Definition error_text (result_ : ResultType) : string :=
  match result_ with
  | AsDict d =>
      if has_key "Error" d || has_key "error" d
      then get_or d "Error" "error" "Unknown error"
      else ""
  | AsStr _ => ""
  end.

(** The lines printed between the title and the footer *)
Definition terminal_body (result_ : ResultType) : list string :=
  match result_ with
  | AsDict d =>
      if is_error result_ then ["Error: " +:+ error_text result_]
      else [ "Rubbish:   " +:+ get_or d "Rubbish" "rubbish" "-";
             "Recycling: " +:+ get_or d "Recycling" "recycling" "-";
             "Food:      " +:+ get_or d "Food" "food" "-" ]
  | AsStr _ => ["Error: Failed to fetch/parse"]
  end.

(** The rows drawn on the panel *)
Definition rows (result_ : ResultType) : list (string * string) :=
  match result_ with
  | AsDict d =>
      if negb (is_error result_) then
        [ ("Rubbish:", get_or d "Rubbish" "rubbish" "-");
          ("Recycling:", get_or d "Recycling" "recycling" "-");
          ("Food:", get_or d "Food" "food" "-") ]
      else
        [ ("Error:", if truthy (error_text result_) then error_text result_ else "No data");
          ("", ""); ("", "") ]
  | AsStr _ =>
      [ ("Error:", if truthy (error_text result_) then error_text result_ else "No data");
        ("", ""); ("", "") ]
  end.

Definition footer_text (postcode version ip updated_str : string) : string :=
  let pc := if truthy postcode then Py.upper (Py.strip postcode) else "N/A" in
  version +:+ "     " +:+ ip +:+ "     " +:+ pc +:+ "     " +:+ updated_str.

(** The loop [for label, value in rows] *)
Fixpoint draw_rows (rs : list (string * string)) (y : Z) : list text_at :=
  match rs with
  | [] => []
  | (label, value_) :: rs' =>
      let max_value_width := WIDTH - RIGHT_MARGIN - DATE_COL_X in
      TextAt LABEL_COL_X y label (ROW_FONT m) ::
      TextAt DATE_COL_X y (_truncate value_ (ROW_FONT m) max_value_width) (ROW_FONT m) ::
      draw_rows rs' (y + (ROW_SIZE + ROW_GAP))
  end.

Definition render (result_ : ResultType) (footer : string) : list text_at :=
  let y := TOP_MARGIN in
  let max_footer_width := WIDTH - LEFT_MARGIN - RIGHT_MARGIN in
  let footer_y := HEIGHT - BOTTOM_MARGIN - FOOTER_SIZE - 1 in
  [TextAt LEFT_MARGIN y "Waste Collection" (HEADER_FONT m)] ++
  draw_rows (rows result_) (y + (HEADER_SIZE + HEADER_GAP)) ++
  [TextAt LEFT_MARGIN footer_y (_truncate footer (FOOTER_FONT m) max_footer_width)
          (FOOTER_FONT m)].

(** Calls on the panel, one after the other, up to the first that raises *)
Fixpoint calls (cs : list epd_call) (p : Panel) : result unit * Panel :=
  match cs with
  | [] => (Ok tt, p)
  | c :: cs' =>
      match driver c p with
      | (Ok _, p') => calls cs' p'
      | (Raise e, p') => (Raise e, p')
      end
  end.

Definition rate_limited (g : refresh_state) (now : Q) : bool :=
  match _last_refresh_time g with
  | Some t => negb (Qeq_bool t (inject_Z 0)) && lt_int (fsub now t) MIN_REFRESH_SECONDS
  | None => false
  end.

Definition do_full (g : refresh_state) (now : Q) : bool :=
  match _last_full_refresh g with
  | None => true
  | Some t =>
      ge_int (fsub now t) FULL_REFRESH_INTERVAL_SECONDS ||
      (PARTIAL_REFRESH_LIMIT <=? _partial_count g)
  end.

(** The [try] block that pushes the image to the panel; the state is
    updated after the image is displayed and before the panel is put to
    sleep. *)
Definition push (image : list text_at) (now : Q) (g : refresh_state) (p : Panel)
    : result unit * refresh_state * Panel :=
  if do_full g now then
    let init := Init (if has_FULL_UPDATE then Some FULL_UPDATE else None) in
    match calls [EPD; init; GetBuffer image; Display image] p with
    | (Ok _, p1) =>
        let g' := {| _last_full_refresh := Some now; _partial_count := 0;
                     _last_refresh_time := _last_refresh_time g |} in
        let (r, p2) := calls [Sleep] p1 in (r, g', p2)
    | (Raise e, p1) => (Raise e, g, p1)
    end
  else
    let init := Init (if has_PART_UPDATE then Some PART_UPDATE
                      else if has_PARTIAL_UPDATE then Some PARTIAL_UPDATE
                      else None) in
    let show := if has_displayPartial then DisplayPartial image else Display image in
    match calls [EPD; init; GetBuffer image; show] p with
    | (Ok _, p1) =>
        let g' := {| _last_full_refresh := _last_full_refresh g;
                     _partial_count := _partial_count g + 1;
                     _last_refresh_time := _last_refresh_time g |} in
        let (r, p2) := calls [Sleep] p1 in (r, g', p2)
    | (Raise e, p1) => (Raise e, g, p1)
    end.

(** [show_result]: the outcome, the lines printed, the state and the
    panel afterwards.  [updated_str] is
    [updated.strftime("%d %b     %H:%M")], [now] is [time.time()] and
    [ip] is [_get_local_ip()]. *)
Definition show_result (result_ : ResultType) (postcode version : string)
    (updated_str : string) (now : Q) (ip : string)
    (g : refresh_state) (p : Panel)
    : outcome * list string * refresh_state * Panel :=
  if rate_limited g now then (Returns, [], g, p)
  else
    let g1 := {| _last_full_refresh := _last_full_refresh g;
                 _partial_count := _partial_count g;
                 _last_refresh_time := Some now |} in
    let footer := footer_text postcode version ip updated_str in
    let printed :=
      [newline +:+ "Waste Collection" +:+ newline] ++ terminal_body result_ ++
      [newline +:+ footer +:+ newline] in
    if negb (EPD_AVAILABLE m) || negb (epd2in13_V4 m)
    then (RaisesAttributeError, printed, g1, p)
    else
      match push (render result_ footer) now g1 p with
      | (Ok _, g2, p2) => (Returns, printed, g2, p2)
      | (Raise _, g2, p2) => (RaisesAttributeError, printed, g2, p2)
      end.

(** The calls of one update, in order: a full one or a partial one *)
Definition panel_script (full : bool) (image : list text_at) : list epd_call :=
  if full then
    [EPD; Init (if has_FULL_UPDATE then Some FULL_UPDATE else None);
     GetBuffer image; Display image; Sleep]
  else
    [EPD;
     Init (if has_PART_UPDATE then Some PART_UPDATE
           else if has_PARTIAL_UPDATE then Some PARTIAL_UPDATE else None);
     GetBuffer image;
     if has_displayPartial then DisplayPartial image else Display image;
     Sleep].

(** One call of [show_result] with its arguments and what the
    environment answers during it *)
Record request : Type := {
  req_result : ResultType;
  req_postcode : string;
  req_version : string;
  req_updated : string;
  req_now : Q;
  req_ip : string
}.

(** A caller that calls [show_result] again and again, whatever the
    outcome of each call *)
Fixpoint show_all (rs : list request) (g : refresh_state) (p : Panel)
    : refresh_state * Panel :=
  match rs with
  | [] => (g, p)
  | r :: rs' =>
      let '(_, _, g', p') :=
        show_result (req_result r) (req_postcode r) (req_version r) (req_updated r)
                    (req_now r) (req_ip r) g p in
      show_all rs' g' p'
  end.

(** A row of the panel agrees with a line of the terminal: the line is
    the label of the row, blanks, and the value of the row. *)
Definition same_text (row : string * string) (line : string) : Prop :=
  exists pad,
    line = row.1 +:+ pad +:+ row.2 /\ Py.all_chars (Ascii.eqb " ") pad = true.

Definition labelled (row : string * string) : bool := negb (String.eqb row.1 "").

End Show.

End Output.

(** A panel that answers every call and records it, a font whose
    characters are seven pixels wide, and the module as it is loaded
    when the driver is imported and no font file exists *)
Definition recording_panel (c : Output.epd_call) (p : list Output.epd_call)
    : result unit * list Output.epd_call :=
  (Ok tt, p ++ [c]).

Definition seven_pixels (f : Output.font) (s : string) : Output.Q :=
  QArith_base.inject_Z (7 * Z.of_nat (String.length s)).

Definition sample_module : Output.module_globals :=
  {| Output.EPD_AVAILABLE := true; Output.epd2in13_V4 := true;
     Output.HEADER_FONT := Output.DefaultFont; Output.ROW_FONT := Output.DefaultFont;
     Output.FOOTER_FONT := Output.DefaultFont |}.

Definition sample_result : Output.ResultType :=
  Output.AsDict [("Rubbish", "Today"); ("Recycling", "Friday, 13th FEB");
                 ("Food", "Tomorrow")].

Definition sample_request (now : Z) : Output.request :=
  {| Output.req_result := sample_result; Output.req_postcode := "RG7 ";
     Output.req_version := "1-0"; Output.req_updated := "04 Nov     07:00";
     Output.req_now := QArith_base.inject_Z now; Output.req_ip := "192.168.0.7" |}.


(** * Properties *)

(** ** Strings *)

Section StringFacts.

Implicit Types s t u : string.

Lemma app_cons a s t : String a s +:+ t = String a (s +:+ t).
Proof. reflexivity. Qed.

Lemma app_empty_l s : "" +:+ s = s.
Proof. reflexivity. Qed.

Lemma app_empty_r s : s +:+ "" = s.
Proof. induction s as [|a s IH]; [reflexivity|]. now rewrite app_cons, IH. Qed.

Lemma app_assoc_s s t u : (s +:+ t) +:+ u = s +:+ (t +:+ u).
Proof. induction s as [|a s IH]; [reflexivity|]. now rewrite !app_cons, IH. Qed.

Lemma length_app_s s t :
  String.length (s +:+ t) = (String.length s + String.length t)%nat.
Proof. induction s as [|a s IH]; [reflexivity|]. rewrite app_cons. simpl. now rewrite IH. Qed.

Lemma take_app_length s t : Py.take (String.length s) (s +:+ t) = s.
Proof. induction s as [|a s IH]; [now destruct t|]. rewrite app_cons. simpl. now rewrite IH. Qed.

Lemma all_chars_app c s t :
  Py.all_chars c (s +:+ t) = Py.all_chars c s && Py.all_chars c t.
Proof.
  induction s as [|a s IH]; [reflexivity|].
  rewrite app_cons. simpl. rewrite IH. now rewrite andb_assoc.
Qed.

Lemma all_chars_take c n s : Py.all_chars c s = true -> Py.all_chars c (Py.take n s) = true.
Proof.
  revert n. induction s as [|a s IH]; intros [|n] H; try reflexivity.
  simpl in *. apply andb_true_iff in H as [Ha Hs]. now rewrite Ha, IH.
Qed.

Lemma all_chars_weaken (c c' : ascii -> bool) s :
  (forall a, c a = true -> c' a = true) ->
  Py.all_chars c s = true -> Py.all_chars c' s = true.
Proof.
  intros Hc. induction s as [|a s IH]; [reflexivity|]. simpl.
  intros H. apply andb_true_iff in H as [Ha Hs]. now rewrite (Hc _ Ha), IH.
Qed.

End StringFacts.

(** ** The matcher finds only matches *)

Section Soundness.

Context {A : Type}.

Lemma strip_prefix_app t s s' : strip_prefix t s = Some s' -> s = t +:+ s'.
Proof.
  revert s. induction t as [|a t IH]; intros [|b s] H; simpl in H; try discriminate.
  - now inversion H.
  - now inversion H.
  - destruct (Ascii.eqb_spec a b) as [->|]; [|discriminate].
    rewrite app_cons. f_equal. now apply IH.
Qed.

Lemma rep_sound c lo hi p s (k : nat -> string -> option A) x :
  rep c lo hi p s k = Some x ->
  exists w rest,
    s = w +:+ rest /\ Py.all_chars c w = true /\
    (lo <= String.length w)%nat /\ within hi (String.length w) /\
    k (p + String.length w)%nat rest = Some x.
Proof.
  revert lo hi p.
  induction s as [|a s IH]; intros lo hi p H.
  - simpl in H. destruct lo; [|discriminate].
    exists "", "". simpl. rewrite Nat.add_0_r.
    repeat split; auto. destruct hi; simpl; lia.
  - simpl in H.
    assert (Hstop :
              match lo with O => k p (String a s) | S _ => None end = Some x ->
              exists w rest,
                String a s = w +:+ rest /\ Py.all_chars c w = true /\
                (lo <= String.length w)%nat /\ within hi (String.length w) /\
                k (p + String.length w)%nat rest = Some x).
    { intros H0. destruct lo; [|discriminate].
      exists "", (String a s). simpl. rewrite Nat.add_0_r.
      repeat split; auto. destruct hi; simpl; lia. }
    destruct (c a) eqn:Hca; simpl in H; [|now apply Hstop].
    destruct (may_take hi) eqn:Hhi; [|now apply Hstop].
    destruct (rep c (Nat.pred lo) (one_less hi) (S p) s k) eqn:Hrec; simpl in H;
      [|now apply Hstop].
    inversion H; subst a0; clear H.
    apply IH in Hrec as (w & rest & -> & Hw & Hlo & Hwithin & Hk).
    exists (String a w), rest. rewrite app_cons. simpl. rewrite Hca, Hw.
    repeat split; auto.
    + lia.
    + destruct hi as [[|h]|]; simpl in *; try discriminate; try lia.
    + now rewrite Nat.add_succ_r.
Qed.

****************

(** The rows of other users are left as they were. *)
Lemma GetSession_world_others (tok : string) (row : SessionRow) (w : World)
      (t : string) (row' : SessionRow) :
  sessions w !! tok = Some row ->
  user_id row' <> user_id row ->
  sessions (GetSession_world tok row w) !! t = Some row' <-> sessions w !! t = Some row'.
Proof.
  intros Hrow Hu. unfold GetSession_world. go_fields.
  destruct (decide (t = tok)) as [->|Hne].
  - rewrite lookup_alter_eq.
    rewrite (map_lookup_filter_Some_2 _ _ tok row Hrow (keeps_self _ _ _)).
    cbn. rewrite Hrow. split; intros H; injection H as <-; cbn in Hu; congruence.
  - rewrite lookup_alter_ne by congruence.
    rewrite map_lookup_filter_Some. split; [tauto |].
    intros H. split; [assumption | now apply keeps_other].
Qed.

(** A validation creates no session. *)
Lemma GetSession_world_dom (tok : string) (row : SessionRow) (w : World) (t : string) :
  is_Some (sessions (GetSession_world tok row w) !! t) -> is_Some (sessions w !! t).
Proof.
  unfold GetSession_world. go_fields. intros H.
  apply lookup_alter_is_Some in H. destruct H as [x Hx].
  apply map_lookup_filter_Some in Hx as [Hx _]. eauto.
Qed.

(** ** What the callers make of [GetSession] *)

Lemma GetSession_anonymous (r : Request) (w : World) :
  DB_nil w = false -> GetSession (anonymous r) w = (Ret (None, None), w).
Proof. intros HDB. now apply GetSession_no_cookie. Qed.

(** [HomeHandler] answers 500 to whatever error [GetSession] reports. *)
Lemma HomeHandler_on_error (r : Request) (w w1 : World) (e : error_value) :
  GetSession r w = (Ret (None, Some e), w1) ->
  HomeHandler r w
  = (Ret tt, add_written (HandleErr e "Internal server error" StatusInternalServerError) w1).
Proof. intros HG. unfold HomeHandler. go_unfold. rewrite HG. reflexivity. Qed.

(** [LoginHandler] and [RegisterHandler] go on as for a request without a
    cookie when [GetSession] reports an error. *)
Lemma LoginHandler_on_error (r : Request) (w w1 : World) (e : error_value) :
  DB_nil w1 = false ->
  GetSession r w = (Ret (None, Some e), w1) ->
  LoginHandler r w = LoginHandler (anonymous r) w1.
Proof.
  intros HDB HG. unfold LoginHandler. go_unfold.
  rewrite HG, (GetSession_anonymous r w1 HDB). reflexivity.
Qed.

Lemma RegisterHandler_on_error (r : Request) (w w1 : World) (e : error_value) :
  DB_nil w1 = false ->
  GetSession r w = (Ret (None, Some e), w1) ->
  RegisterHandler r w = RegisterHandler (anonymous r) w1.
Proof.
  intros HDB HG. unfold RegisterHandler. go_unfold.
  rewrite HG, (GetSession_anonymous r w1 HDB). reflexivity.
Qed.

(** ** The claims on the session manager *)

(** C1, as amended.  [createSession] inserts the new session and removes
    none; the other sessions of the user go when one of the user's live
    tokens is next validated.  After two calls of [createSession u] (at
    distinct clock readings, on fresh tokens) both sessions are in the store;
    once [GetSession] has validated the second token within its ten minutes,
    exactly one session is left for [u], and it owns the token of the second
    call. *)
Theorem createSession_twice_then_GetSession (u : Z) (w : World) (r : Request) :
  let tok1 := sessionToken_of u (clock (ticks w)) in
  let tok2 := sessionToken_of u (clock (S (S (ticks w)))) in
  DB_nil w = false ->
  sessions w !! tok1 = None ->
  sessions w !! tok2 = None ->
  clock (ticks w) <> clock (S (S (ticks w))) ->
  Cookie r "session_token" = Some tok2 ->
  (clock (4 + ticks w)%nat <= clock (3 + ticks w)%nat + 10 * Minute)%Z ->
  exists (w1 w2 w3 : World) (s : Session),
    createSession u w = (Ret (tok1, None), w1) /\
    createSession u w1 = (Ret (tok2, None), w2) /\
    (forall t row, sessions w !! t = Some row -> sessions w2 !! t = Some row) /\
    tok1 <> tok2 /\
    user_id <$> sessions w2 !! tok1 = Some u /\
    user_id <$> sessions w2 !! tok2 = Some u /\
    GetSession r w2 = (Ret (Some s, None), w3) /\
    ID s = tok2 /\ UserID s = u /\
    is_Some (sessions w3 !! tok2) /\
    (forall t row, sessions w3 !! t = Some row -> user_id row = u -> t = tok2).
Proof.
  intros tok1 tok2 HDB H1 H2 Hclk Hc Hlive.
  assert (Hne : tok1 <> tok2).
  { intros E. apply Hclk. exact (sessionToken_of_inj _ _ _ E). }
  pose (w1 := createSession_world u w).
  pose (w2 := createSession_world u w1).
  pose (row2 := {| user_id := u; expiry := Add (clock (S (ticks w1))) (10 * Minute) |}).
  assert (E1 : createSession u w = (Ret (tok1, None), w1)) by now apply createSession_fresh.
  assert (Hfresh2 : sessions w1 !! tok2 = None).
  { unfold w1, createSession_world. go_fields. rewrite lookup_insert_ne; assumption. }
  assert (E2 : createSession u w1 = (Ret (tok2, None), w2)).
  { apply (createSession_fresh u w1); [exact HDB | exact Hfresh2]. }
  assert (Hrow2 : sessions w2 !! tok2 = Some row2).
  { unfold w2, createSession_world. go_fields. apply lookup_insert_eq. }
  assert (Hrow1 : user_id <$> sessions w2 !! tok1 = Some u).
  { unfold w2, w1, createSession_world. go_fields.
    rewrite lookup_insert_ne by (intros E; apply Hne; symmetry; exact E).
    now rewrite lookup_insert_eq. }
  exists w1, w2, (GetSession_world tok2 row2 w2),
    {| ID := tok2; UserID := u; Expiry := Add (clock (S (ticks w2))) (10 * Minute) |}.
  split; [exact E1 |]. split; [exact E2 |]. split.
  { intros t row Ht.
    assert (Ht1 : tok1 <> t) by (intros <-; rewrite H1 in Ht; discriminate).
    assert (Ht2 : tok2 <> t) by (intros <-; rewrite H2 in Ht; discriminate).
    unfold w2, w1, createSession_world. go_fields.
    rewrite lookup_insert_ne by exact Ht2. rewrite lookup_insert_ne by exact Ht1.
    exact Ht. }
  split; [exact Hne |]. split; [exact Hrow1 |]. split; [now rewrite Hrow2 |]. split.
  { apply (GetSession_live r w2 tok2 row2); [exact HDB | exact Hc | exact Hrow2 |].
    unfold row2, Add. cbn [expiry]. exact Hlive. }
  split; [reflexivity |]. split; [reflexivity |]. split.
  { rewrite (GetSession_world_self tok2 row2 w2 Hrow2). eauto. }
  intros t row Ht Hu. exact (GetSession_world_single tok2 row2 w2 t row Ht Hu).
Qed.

****************

| Instructions for the task |
The lines above from the one containing "req_version : string;" through the one containing "let '(_, _, g', p')" are to be set down exactly, and no others.

| Reply to the exercise |
  req_version : string;
  req_updated : string;
  req_now : Q;
  req_ip : string
}.

(** A caller that calls [show_result] again and again, whatever the
    outcome of each call *)
Fixpoint show_all (rs : list request) (g : refresh_state) (p : Panel)
    : refresh_state * Panel :=
  match rs with
  | [] => (g, p)
  | r :: rs' =>
      let '(_, _, g', p') :=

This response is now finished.